The main advantages of AdaBoost are:

One of the biggest advantages is that you can automatically combine weak classifiers

1 AdaBoost as classifier, the classification accuracy is very high

2 in the framework of adaboost, a variety of regression classification models can be used to construct the weak learner, which is very flexible.

3) as a simple two-element classifier, the structure is simple and the result is understandable.

4) not easy to fit

The main disadvantages of AdaBoost are:

1 is sensitive to abnormal samples, the abnormal samples may get higher weights in the iterations, which will affect the prediction accuracy of the final strong learner.

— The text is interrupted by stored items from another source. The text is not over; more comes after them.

(* ===== verification/_CoqProject ===== *)
-Q . S2P
Prelude.v
BtreeNode.v
PageStore.v
TestStore.v
Btree.v
Overflow.v
Lean.v
KvMap.v
BtreeRep.v
BtreeInsert.v
BtreeDelete.v
BtreeSnapshot.v
BtreeHostile.v
BtreeRange.v
Cursor.v
BtreeCollect.v
BtreeSpec.v
BtreeView.v
Machine.v
Demo.v
BtreeTheorems.v
Text.v
Value.v
FloatOrder.v
Keycode.v
KeycodeOrder.v
NumericOrder.v
Decimal.v
ColumnOrder.v
KeycodeDecode.v
KeycodeHostile.v
KeycodeTheorems.v
Calendar.v
DateText.v
DateTextRoundtrip.v
ValueCodec.v
ValueTheorems.v
Row.v
RowCodec.v
RowTheorems.v
Subedit.v
Optimistic.v
OptimisticSound.v
OptimisticRebase.v
ConcurrencyTheorems.v
Readers.v
ReadersSlots.v
ReadersPins.v
PrivatePins.v
ReaderTheorems.v
ReaderProgress.v
Txn.v
TxnOps.v
TxnPool.v
TxnStore.v
FreelistCodec.v
FreelistAccount.v
FreelistWrite.v
FreelistPlan.v
FreelistCommit.v
TxnCommit.v
TxnRun.v
TxnDb.v
TxnTheorems.v
Extent.v
ExtentTheorems.v
Savepoint.v
Rollback.v
Session.v
SessionRefine.v
SavepointTheorems.v
Wal.v
WalCodec.v
Crash.v
CrashInv.v
WalRecover.v
WalDb.v
WalTheorems.v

See also: http://www.cnblogs.com/pinard/p/6133937.html

Contact Us

The content source of this page is from Internet, which doesn't represent Alibaba Cloud's opinion; products and services mentioned on that page don't have any relationship with Alibaba Cloud. If the content of the page makes you feel confusing, please write us an email, we will handle the problem within 5 days after receiving your email.

If you find any instances of plagiarism from the community, please send an email to: info-contact@alibabacloud.com and provide relevant evidence. A staff member will contact you within 5 working days.

A Free Trial That Lets You Build Big!

Start building with 50+ products and up to 12 months usage for Elastic Compute Service

  • Sales Support

    1 on 1 presale consultation

  • After-Sales Support

    24/7 Technical Support 6 Free Tickets per Quarter Faster Response

  • Alibaba Cloud offers highly flexible support services tailored to meet your exact needs.